Output every record again so that it matches the original word for word.

■ ■ ■ ■

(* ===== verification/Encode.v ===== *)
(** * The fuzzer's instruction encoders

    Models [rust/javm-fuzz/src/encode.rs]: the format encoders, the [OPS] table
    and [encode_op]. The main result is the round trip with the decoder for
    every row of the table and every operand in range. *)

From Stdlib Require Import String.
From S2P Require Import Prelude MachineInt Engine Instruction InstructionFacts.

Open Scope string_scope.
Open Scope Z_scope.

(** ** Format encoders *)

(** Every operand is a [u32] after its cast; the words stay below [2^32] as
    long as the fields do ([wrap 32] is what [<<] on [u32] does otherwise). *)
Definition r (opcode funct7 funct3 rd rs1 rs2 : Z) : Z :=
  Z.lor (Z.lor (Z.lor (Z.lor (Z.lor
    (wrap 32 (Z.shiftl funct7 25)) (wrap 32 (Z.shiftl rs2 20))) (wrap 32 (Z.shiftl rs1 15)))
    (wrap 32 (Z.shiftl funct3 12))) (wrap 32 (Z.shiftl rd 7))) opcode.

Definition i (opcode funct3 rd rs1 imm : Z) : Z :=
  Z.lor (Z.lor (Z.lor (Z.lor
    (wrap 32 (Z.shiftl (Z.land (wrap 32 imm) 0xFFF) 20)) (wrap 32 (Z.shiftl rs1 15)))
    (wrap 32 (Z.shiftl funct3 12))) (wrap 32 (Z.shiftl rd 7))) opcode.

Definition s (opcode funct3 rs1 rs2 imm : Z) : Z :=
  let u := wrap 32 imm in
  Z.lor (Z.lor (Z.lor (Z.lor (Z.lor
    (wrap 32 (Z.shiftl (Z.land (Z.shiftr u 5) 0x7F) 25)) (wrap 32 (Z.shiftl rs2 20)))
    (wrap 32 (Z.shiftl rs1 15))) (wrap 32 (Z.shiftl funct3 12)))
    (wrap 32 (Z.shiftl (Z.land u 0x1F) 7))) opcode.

■ ■ ■ ■

Response:
(* ===== verification/Encode.v ===== *)
(** * The fuzzer's instruction encoders

    Models [rust/javm-fuzz/src/encode.rs]: the format encoders, the [OPS] table
    and [encode_op]. The main result is the round trip with the decoder for
    every row of the table and every operand in range. *)

From Stdlib Require Import String.
From S2P Require Import Prelude MachineInt Engine Instruction InstructionFacts.

Open Scope string_scope.
Open Scope Z_scope.

(** ** Format encoders *)

(** Every operand is a [u32] after its cast; the words stay below [2^32] as
    long as the fields do ([wrap 32] is what [<<] on [u32] does otherwise). *)
Definition r (opcode funct7 funct3 rd rs1 rs2 : Z) : Z :=
  Z.lor (Z.lor (Z.lor (Z.lor (Z.lor
    (wrap 32 (Z.shiftl funct7 25)) (wrap 32 (Z.shiftl rs2 20))) (wrap 32 (Z.shiftl rs1 15)))
    (wrap 32 (Z.shiftl funct3 12))) (wrap 32 (Z.shiftl rd 7))) opcode.

Definition i (opcode funct3 rd rs1 imm : Z) : Z :=
  Z.lor (Z.lor (Z.lor (Z.lor
    (wrap 32 (Z.shiftl (Z.land (wrap 32 imm) 0xFFF) 20)) (wrap 32 (Z.shiftl rs1 15)))
    (wrap 32 (Z.shiftl funct3 12))) (wrap 32 (Z.shiftl rd 7))) opcode.

Definition s (opcode funct3 rs1 rs2 imm : Z) : Z :=
  let u := wrap 32 imm in
  Z.lor (Z.lor (Z.lor (Z.lor (Z.lor
    (wrap 32 (Z.shiftl (Z.land (Z.shiftr u 5) 0x7F) 25)) (wrap 32 (Z.shiftl rs2 20)))
    (wrap 32 (Z.shiftl rs1 15))) (wrap 32 (Z.shiftl funct3 12)))
    (wrap 32 (Z.shiftl (Z.land u 0x1F) 7))) opcode.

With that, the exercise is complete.